Fortunately, intrepid bloggers debunked it within 24 hours, leading a peevish CBS News executive to scoff at the idea that they could be taught their own business by “a guy sitting in his living room in his pajamas.” The moment that really crystallized this mainstream media arrogance was when the New York Times dubbed the memos “fake but accurate.” The upshot? Fake news is really bad, unless it’s about someone we hate.

The media never learned any lessons from this debacle. They used the same standards in defending Rolling Stone when it published the University of Virginia rape hoax, and they’re still clinging to a revisionist history of the Rathergate scandal in which Rather and his producers were the victims.

So it’s no surprise that, less than two months after the Left went after Mark Zuckerberg and Facebook based on the dubious assumption that social media tilted the election, we see one of these same media outlets publishing “uncorroborated” claims about Donald Trump, and some people defending it—or at least distancing themselves from it very faintly.

Last week, BuzzFeed published a dossier of sensational “opposition research” on Trump that had been offered to numerous other reporters, who passed on it because they couldn’t verify anything in it. BuzzFeed’s excuse? They published it “so that Americans can make up their own minds about allegations about the president-elect that have circulated at the highest levels of the US government.”

Clickhole—an offshoot of The Onion designed specifically to lampoon sites like BuzzFeed—published the best rejoinder: a report about millions of BuzzFeed readers traveling to Russia and honing their investigative techniques in order to do their “due diligence” in determining whether the report was true or not. In other words: doing all the things reporters are supposed to do before they publish an allegation.

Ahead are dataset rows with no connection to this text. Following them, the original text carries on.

Definition parse_known (text : string) : Outcome Json :=
  if text =? manifest_foo then Resolved (JObj [("name", JStr "foo")])
  else if text =? "{}" then Resolved (JObj [])
  else Rejected (Error "Unexpected token").

Definition quiet : ExecResult :=
  {| exec_error := None; stdout := EmptyString; stderr := EmptyString |}.

(** Collaborators over the tree above: detection answers [detected], and
    the n-th command run gets the n-th entry of [script]. The world is the
    number of commands run. *)
Definition scripted (detected : Outcome (option DetectResult))
  (script : list ExecResult) : Collaborators nat :=
  {| fs_stat := fun path w => (tree_stat path, w);
     fs_readFile := fun path w => (tree_readFile path, w);
     path_join := fun a b => a ++ "/" ++ b;
     JSON_parse := parse_known;
     detect := fun _ w => (detected, w);
     cp_exec := fun _ _ w => (nth w script quiet, S w) |}.

Definition start : Machine nat := {| world := 0; executed := [] |}.

Definition detected (manager : string) : Outcome (option DetectResult) :=
  Resolved (Some {| name := Some manager |}).

Definition succeeds (output : string) : ExecResult :=
  {| exec_error := None; stdout := output; stderr := EmptyString |}.
(** * OpeningHoursService: a shallow embedding of src/OpeningHoursService.ts

    The service keeps a weekly opening-hours schedule in one internal
    timezone.  Entries are converted between timezones endpoint by endpoint,
    split where the converted range crosses a local midnight, sorted, merged
    when adjacent and finally checked for integrity.

    Conventions of the embedding.
    - A JavaScript number is an [option Z]: [None] is NaN (or [undefined]
      used as a number), [Some z] an integer.  [Number] accepts runs of
      decimal digits (the empty run is 0, as in JavaScript); other numeric
      literal forms (signs, fractions, exponents, radix prefixes, blanks) are
      outside the modelled input domain and read as NaN.  A property that
      depends on what is a number says so with [plainTime] and [unreadable].
      The hours of [getTotalOpenHours], the one fraction of the program, are
      a double.
    - A thrown exception is the [Err] case of [result]; the payload of each
      constructor is what the source interpolates into the message.
    - Methods of the class run in the state-and-exception monad [M]: a throw
      leaves the fields of the object as they were at the throw.
    - The collaborators are parameters of [Section Collaborators]: the
      timezone library through the offset of a zone name (no offset for a
      name it rejects), the calendar through the day of month of the days
      around the reference week, the clocks of the machine and of the zones
      in that week, the recurring-schedule engine through its constructor.
    - Offsets are whole minutes.  What a zone or the machine does beyond
      a fixed offset in the reference week (an hour skipped or repeated when
      daylight time starts or ends) is the collaborator [Clock]; a property
      that needs the clocks to keep still says so with [steady].

    The file first gives the program, then the vocabulary of its
    specification, then the proofs: the methods as functions of the state,
    strings against numbers, the pipeline on numbers, the invariant of the
    object, and the properties of the service. *)

From Stdlib Require Import ZArith List String Ascii Bool Lia Sorted Permutation Floats.
Import ListNotations.

Open Scope string_scope.
Open Scope list_scope.
Open Scope Z_scope.

(** ** Errors and results *)

Inductive Error : Type :=
| InvalidWeekday (day : string)
    (* Invalid dayOfWeek: "day" *)
| InvalidTimeValue
    (* RangeError of the timezone library: Invalid time value *)
| InvalidTimeRange (day opens closes : string)
    (* Invalid time range on day: opens at .. but closes at .. *)
| InvalidOpeningTime (day : string)
    (* Invalid opening time on day: opens at 24:00 *)
| InvalidClosingTime (day closes : string)
    (* Invalid closing time on day: closes at .. *)
| OverlapError (day opens1 closes1 opens2 closes2 : string).
    (* Invalid time ranges: day [..-..] overlaps with day [..-..] *)

Inductive result (A : Type) : Type :=
| Ok (a : A)
| Err (e : Error).
(** *** The filter of [globalScope] *)

Lemma filter_isSubtype_elements elems nodeType :
  fst (filter_isSubtype isSubtype elems nodeType)
  = elements_of_type isSubtype nodeType elems.
Proof.
  induction elems as [|e rest IH]; simpl; [reflexivity|].
  destruct (filter_isSubtype isSubtype rest nodeType) as [kept calls].
  simpl in *. now rewrite IH.
Qed.

(** One call of [isSubtype] per element, in order. *)
Lemma filter_isSubtype_calls elems nodeType :
  snd (filter_isSubtype isSubtype elems nodeType)
  = map (fun e => (type e, nodeType)) elems.
Proof.
  induction elems as [|e rest IH]; simpl; [reflexivity|].
  destruct (filter_isSubtype isSubtype rest nodeType) as [kept calls].
  simpl in *. now rewrite IH.
Qed.

Lemma globalScope_hit T o s cached :
  globalScopeCache s !! default "" T = Some cached ->
  globalScope isSubtype T o s
  = (cached,
     {| simpleIndex := simpleIndex s;
        referenceIndex := referenceIndex s;
        globalScopeCache := globalScopeCache s;
        allElementsCache := flattened s |},
     []).
Proof. intros H. unfold globalScope. now rewrite H. Qed.

Lemma globalScope_miss T o s :
  globalScopeCache s !! default "" T = None ->
  globalScope isSubtype T o s
  = (MapScope (elements_of_type isSubtype (default "" T) (flattened s)) None o,
     {| simpleIndex := simpleIndex s;
        referenceIndex := referenceIndex s;
        globalScopeCache :=
          <[default "" T :=
              MapScope (elements_of_type isSubtype (default "" T) (flattened s))
                       None o]>
            (globalScopeCache s);
        allElementsCache := flattened s |},
     map (fun e => (type e, default "" T)) (flattened s)).
Proof.
  intros H. unfold globalScope. rewrite H.
  pose proof (filter_isSubtype_elements (flattened s) (default "" T)) as He.
  pose proof (filter_isSubtype_calls (flattened s) (default "" T)) as Hc.
  destruct (filter_isSubtype isSubtype (flattened s) (default "" T))
    as [elements calls].
  simpl in He, Hc. now subst.
Qed.
(** * msmtk: the Escher map renderer ([mosmo/preso/escher/escher_map.py])

    A shallow embedding of the colour model, the interpolation scale, the map
    model and the SVG renderer, with the properties of the specification
    stated against it.

    Modelling conventions.
    - Python numbers ([int] and [float]) are exact rationals [Q]; the rounding
      of IEEE arithmetic is outside the model, and so are NaN and the
      infinities: a statement for every value is a statement for every
      finite number.  Tests on numbers are the boolean tests the code
      performs ([<], [>], [>=], [==], truthiness).
    - Python exceptions are the constructors of [Exn]; a computation that may
      raise returns a [Result].
    - A Python [str] is a [string] whose characters are code points below 256.
    - A [dict] that the code iterates over is the list of its items in
      insertion order; a [dict] that is only looked up is a [gmap].
    - [math.sqrt], [str()] of a number and the [.1f] format are parameters of
      the renderer (Section [Renderer]). *)

From Stdlib Require Import ZArith QArith Qabs Qround String Ascii List Lia Lqa.
From Stdlib Require Import Sorted Permutation DecimalString.
From stdpp Require Import gmap strings.
Import ListNotations.

Local Open Scope string_scope.

(** ** Exceptions and results *)

Inductive Exn : Type :=
| ValueError
| AttributeError
| IndexError
| KeyError
| TypeError
| UnboundLocalError
| ZeroDivisionError.
Definition remember (s : Server) (role content : string) : Server :=
  {| tool_executor := tool_executor s; abort_requested := abort_requested s;
     conversation_history := conversation_history s ++ [(role, content)];
     pending_tool_confirmations := pending_tool_confirmations s;
     _pending_loop_context := _pending_loop_context s;
     sent := sent s; executed := executed s; tick := tick s; ids := ids s |}.

Definition set_pending (s : Server) (p : gmap string ToolCall) : Server :=
  {| tool_executor := tool_executor s; abort_requested := abort_requested s;
     conversation_history := conversation_history s;
     pending_tool_confirmations := p;
     _pending_loop_context := _pending_loop_context s;
     sent := sent s; executed := executed s; tick := tick s; ids := ids s |}.

Definition set_context (s : Server) (c : option LoopContext) : Server :=
  {| tool_executor := tool_executor s; abort_requested := abort_requested s;
     conversation_history := conversation_history s;
     pending_tool_confirmations := pending_tool_confirmations s;
     _pending_loop_context := c;
     sent := sent s; executed := executed s; tick := tick s; ids := ids s |}.

Definition next_tick (s : Server) : Server :=
  {| tool_executor := tool_executor s; abort_requested := abort_requested s;
     conversation_history := conversation_history s;
     pending_tool_confirmations := pending_tool_confirmations s;
     _pending_loop_context := _pending_loop_context s;
     sent := sent s; executed := executed s; tick := S (tick s); ids := ids s |}.
(** X6: when several entities carry the id, the update merges into the
    first of them: the entities before it do not match, and those after
    it are not looked at, whatever they hold. *)
Theorem update_takes_first_match (k : EntityKind) (state : FinancialState)
    (now : Z) (input x : object) (pre post : list object)
    (Hseq : sequenceOf k (userPlan state) = pre ++ x :: post)
    (Hpre : Forall (fun y => get y "id" <> get input "id") pre)
    (Hx : get x "id" = get input "id") :
  updateOf k state now input
  = ([Dispatch (setLoadingOf k true);
      Dispatch (actions.clearError (Some (errorKeyOf k)));
      Dispatch (updateActionOf k (updatedEntity x input now));
      Dispatch (setLoadingOf k false)], Returned tt).
Proof.
  rewrite updateOf_log, Hseq, (findById_first pre post x input Hpre Hx).
  reflexivity.
Qed.

Lemma update_takes_first_match_witness :
  settled (updateOf ExpenseKind
             {| userPlan := withExpenses freshPlan
                              [salary; rent; <["amount" := VNum 1]> rent];
                loading := idle; error := ∅; hasUnsavedChanges := false |}
             0 {[ "id" := VStr "expense-7-abc" ]})
  = Returned tt.
Proof.
  rewrite (update_takes_first_match ExpenseKind _ 0
             {[ "id" := VStr "expense-7-abc" ]} rent [salary]
             [<["amount" := VNum 1]> rent]).
  - reflexivity.
  - reflexivity.
  - repeat constructor. vm_compute. discriminate.
  - reflexivity.
Defined.

(** ** What the callbacks and the effect read *)

(** X7: the memoised callbacks read no more of the state than their
    dependency lists name.  An update gives the same result in two states
    with the same sequence of its kind, whatever else differs, and
    [saveUserPlan] gives the same result in two states with the same
    plan. *)
Theorem callbacks_read_their_dependencies (k : EntityKind) (st : Storage)
    (s1 s2 : FinancialState) (now : Z) (input : object) :
  (sequenceOf k (userPlan s1) = sequenceOf k (userPlan s2) ->
   updateOf k s1 now input = updateOf k s2 now input)
  /\ (userPlan s1 = userPlan s2 -> saveUserPlan st s1 = saveUserPlan st s2).
Proof.
  split.
  - intros Hseq. rewrite !updateOf_log, Hseq. reflexivity.
  - intros Hplan. unfold saveUserPlan. rewrite Hplan. reflexivity.
Qed.

(** X8: the auto-save effect reads no more of the state than its
    dependency list names: in two states with the same plan, the same
    [hasUnsavedChanges], [isLoading] and [isSaving] it takes the same
    decision, and the callbacks it would schedule do the same. *)
Theorem autoSave_reads_its_dependencies (st : Storage) (now : Z)
    (s1 s2 : FinancialState)
    (Hplan : userPlan s1 = userPlan s2)
    (Hunsaved : hasUnsavedChanges s1 = hasUnsavedChanges s2)
    (Hloading : isLoading (loading s1) = isLoading (loading s2))
    (Hsaving : isSaving (loading s1) = isSaving (loading s2)) :
  (autoSaveEffect now s1 = None <-> autoSaveEffect now s2 = None)
  /\ option_map dueAt (autoSaveEffect now s1) = option_map dueAt (autoSaveEffect now s2)
  /\ saveData st s1 = saveData st s2.
Proof.
  unfold autoSaveEffect, hasRealData, saveData.
  rewrite Hplan, Hunsaved, Hloading, Hsaving.
  destruct (_ && _); repeat split; intros; try reflexivity; try discriminate.
Qed.

Lemma autoSave_reads_its_dependencies_witness :
  let other :=
    {| userPlan := userPlan editedState; loading := loading editedState;
       error := {[ "goalError" := "Goal not found" ]};
       hasUnsavedChanges := true |} in
  saveData okStorage editedState = saveData okStorage other.
Proof.
  cbv zeta.
  apply (autoSave_reads_its_dependencies okStorage 0 editedState
           {| userPlan := userPlan editedState; loading := loading editedState;
              error := {[ "goalError" := "Goal not found" ]};
              hasUnsavedChanges := true |}); reflexivity.
Defined.

(** ** Who talks to the storage module *)


(** X10: every operation that uses the storage module imports it first,
    and then makes one call at most: the manual save and the auto-save
    callback save the plan they close over and never load, the manual
    load and the load on mount load and never save; when the import
    rejects, no call is made. *)
Theorem storage_calls (st : Storage) (state : FinancialState) :
  let saves :=
    ImportStorage :: match importStorage st with
                     | Returned _ => [StorageSave (userPlan state)]
                     | Thrown _ => []
                     end in
  let loads :=
    ImportStorage :: match importStorage st with
                     | Returned _ => [StorageLoad]
                     | Thrown _ => []
                     end in
  storageCalls (fst (saveUserPlan st state)) = saves
  /\ storageCalls (fst (saveData st state)) = saves
  /\ storageCalls (fst (loadUserPlan st)) = loads
  /\ storageCalls (fst (loadData st)) = loads.
Proof.
  cbv zeta.
  unfold saveUserPlan, saveData, loadUserPlan, loadData,
    await_import, await_save, await_load.
  destruct st as [[[] | e] ld sv]; simpl; [| repeat split; reflexivity].
  destruct (sv (userPlan state)) as [savedPlan | e];
    destruct ld as [[loadedPlan |] | e']; simpl;
    try destruct (negb _); repeat split; reflexivity.
Qed.
(** X14: a query that is empty or holds whitespace only has no tokens,
    and the editor reports it as an empty query without touching the
    store. *)
Theorem blank_query_is_empty
  `{HostCompare} (query : string) (db : Executor.Store) :
  forallChars isWhitespace query = true ->
  lexicalAnalysis query = Ok []
  /\ Editor.executeQuery query db
     = (Err (Editor.SyntaxFailure EmptyQuery), db).
Proof.
  intros Hall.
  assert (Hlex : lexicalAnalysis query = Ok []).
  { unfold lexicalAnalysis, analyze. destruct query as [|c rest]; auto.
    cbn [String.length analyzeLoop].
    assert (Hc : isWhitespace c = true)
      by (simpl in Hall; now apply andb_true_iff in Hall as [Hc _]).
    unfold analyzeStep at 1. rewrite Hc.
    rewrite (skipWhitespace_all (String c rest) 0 Hall).
    destruct (String.length rest); reflexivity. }
  split; [exact Hlex|].
  unfold Editor.executeQuery. now rewrite Hlex.
Qed.

(** *** Operators *)

Lemma operatorLoop_spec rem : forall val pos,
  exists lex rem',
    operatorLoop rem val pos
      = ((val ++ lex)%string, pos + String.length lex, rem')
    /\ rem = (lex ++ rem')%string
    /\ (lex = ""%string \/ has OPERATORS (val ++ lex) = true)
    /\ (forall c r, rem' = String c r ->
                    has OPERATORS ((val ++ lex) ++ strLit c) = false).
Proof.
  induction rem as [|c rest IH]; intros val pos.
  - exists ""%string, ""%string. cbn [operatorLoop].
    rewrite string_app_nil_r, Nat.add_0_r.
    repeat split; auto. discriminate.
  - cbn [operatorLoop].
    destruct (has OPERATORS (val ++ strLit c)) eqn:Hc.
    + destruct (IH (val ++ strLit c)%string (S pos))
        as [lex [rem' [Hrun [Hrem [Hin Hmax]]]]].
      exists (String c lex), rem'. rewrite Hrun.
      rewrite string_app_assoc in *. cbn [append strLit] in *.
      rewrite <- Hrem. repeat split; auto.
      * do 2 f_equal. simpl. lia.
      * right. destruct Hin as [->|Hin]; auto.
    + exists ""%string, (String c rest).
      rewrite string_app_nil_r, Nat.add_0_r. repeat split; auto.
      intros c' r [= <- <-]. exact Hc.
Qed.

Lemma operator_dispatch c :
  has OPERATORS (strLit c) = true ->
  isWhitespace c = false /\ isLetter c = false
  /\ isDigit c = false /\ isQuote c = false.
Proof.
  intros Hc. destruct c as [[] [] [] [] [] [] [] []];
    vm_compute in Hc; try discriminate Hc; repeat split.
Qed.

Lemma operator_length lex :
  has OPERATORS lex = true ->
  String.length lex = 1 \/ String.length lex = 2.
Proof.
  unfold has. intros Hc. apply existsb_exists in Hc as [op [Hin Hop]].
  apply String.eqb_eq in Hop. subst op.
  unfold OPERATORS in Hin. simpl in Hin.
  repeat (destruct Hin as [<-|Hin]; [auto|]). destruct Hin.
Qed.

(** X15: at an operator character the analyzer takes the longest text
    that is one of the operators: the OPERATOR token holds one or two
    characters, and the character after it, if any, would not extend it
    to an operator. *)
Theorem operator_lexeme
  (c : ascii) (rest : string) (pos : nat) (tokens : list Token) :
  has OPERATORS (strLit c) = true ->
  exists lex rem',
    String c rest = (lex ++ rem')%string
    /\ has OPERATORS lex = true
    /\ (String.length lex = 1 \/ String.length lex = 2)
    /\ (forall c' r, rem' = String c' r ->
                     has OPERATORS (lex ++ strLit c') = false)
    /\ tokenizeOperator (String c rest) pos
       = (mkToken OPERATOR lex pos, pos + String.length lex, rem')
    /\ analyzeStep (String c rest) pos tokens
       = Some (Ok (rem', pos + String.length lex,
                   tokens ++ [mkToken OPERATOR lex pos])).
Proof.
  intros Hc.
  destruct (operatorLoop_spec (String c rest) "" pos)
    as [lex [rem' [Hrun [Hrem [Hin Hmax]]]]].
  cbn [append] in Hrun, Hin, Hmax.
  assert (Hlex : has OPERATORS lex = true).
  { destruct Hin as [->|Hin]; auto.
    cbn [append] in Hrem. symmetry in Hrem.
    specialize (Hmax c rest Hrem). cbn [append] in Hmax. congruence. }
  assert (Htok : tokenizeOperator (String c rest) pos
                 = (mkToken OPERATOR lex pos, pos + String.length lex, rem'))
    by (unfold tokenizeOperator; now rewrite Hrun).
  exists lex, rem'.
  split; [exact Hrem|]. split; [exact Hlex|].
  split; [now apply operator_length|]. split; [exact Hmax|].
  split; [exact Htok|].
  destruct (operator_dispatch c Hc) as [Hw [Hl [Hd Hq]]].
  unfold analyzeStep. now rewrite Hw, Hl, Hd, Hq, Hc, Htok.
Qed.

(** *** Where the tokens are *)

Lemma skipWhitespace_position rem : forall pos,
  fst (skipWhitespace rem pos) + String.length (snd (skipWhitespace rem pos))
  = pos + String.length rem.
Proof.
  induction rem as [|c rest IH]; intros pos; simpl; auto.
  destruct (isWhitespace c); simpl; auto. rewrite IH. lia.
Qed.

Lemma stringLoop_position n : forall rem val pos,
  String.length rem <= n ->
  snd (fst (stringLoop rem val pos))
  + String.length (snd (stringLoop rem val pos))
  = pos + String.length rem.
Proof.
  induction n as [|n IH]; intros rem val pos Hlen.
  - destruct rem; [reflexivity | simpl in Hlen; lia].
  - destruct rem as [|c rest]; [reflexivity|]. simpl in Hlen.
    cbn [stringLoop]. destruct (isQuote c).
    + destruct rest as [|c' rest']; [reflexivity|].
      destruct (isQuote c'); [|reflexivity].
      rewrite IH by (simpl in Hlen; lia). simpl. lia.
    + rewrite IH by lia. simpl. lia.
Qed.

(** One iteration keeps the offset of the remainder right, and the
    token it adds, if any, is placed where the iteration started. *)
Lemma analyzeStep_placement rem pos tokens rem' pos' tokens' :
  analyzeStep rem pos tokens = Some (Ok (rem', pos', tokens')) ->
  pos' + String.length rem' = pos + String.length rem
  /\ (tokens' = tokens
      \/ exists t, tokens' = tokens ++ [t]
                   /\ position t = pos
                   /\ isLexicalKind (type t) = true).
Proof.
  destruct rem as [|c rest]; [discriminate|]. unfold analyzeStep.
  destruct (isWhitespace c) eqn:Hw.
  { pose proof (skipWhitespace_position (String c rest) pos) as Hp.
    destruct (skipWhitespace (String c rest) pos) as [p r].
    intros [= <- <- <-]. split; [exact Hp | now left]. }
  destruct (isLetter c) eqn:Hl.
  { destruct (identifierLoop_spec (String c rest) "" pos)
      as [lex [r [Hrun [Hrem [_ _]]]]].
    unfold tokenizeIdentifier. rewrite Hrun. cbn [append].
    destruct (has KEYWORDS (toUpperCase lex)); intros [= <- <- <-];
      (split; [rewrite Hrem, string_length_app; lia|]);
      right; eexists; repeat split. }
  destruct (isDigit c) eqn:Hd.
  { destruct (numberLoop_spec (String c rest) "" false pos)
      as [lex [r [Hrun [Hrem _]]]].
    unfold tokenizeNumber. rewrite Hrun. cbn [append].
    intros [= <- <- <-].
    split; [rewrite Hrem, string_length_app; lia|].
    right; eexists; repeat split. }
  destruct (isQuote c) eqn:Hq.
  { pose proof (stringLoop_position (String.length rest) rest "" (S pos)
                  (Nat.le_refl _)) as Hp.
    unfold tokenizeString.
    destruct (stringLoop rest "" (S pos)) as [[v p] r]. simpl in Hp.
    destruct r as [|c' r']; [discriminate|].
    destruct (isQuote c'); [|discriminate].
    intros [= <- <- <-]. simpl in *.
    split; [lia|]. right; eexists; repeat split. }
  destruct (has OPERATORS (strLit c)) eqn:Ho.
  { destruct (operatorLoop_spec (String c rest) "" pos)
      as [lex [r [Hrun [Hrem _]]]].
    unfold tokenizeOperator. rewrite Hrun. cbn [append].
    intros [= <- <- <-].
    split; [rewrite Hrem, string_length_app; lia|].
    right; eexists; repeat split. }
  destruct (has ["("; ")"; ","; ";"] (strLit c))%string;
    [|intros Hx; discriminate Hx].
  intros [= <- <- <-]. split; [simpl; lia|].
  right; eexists; repeat split.
Qed.

Lemma increasing_snoc l y :
  increasing l -> Forall (fun x => x < y) l -> increasing (l ++ [y]).
Proof.
  induction l as [|a l IH]; simpl; auto.
  intros Hinc Hall. inversion Hall as [|? ? Ha Hl]; subst.
  destruct l as [|b l].
  - simpl. auto.
  - destruct Hinc as [Hab Hinc]. simpl. split; [exact Hab|].
    now apply IH.
Qed.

What is notable is the absence of the kind of outrage against BuzzFeed that we saw against Facebook, including in this overview by Slate’s Will Oremus.

Whether BuzzFeed was right or wrong to publish the memo—and whether it should have presented it with more critical commentary or context—is a question that will be debated in future classes on journalism ethics. For now I’ll just point out that, while [BuzzFeed editor Ben] Smith has at times proudly positioned BuzzFeed as a member of the ‘mainstream media,’ he was acting here in a different tradition. It was the tradition of Internet media and blogs—one pioneered by Matt Drudge, who famously broke the Monica Lewinsky scandal by reporting that Newsweek was sitting on it, and by the now-defunct Gawker. It’s a tradition in which the notion of media as privileged gatekeeper of information is viewed with disdain. It’s one in which sensitive and embarrassing information about public figures is readily disclosed, ostensibly out of respect for the public’s intelligence and right to know. It’s also one in which publishers are rewarded for publishing such bombshells, not with prestigious industry award, but with notoriety, page views, and social media shares.

Oremus comes off somewhat agnostic on this question, merely warning at the end that BuzzFeed’s approach might “backfire.” But it makes for an interesting contrast to the outrage against Facebook for merely allowing its users to share dubious news stories, for which crime it has to bring back the old mainstream media “fact-checkers” to serve as gatekeepers for all of Facebook’s millions of users. Yet when BuzzFeed promotes news that may very well be fake—well, hey, you don’t expect them to be like old media gatekeepers, do you?

Actually, I do expect them to be like the old media gatekeepers—exactly like them, like the actual reality of their practice, not their idealized self-image. We expect them to have the same attitude as Rather and the New York Times all those years ago. Fake news is really bad, unless it’s about someone we hate.

I’m absolutely certain, based on the experience of the past year, that the same holds true for a lot of Trump’s supporters: they think fake news is bad, except when it’s about someone they hate. So I’m going to resist the temptation to take sides with Trump because the people who oppose him are so completely despicable. But there are moments when I sure can understand that temptation.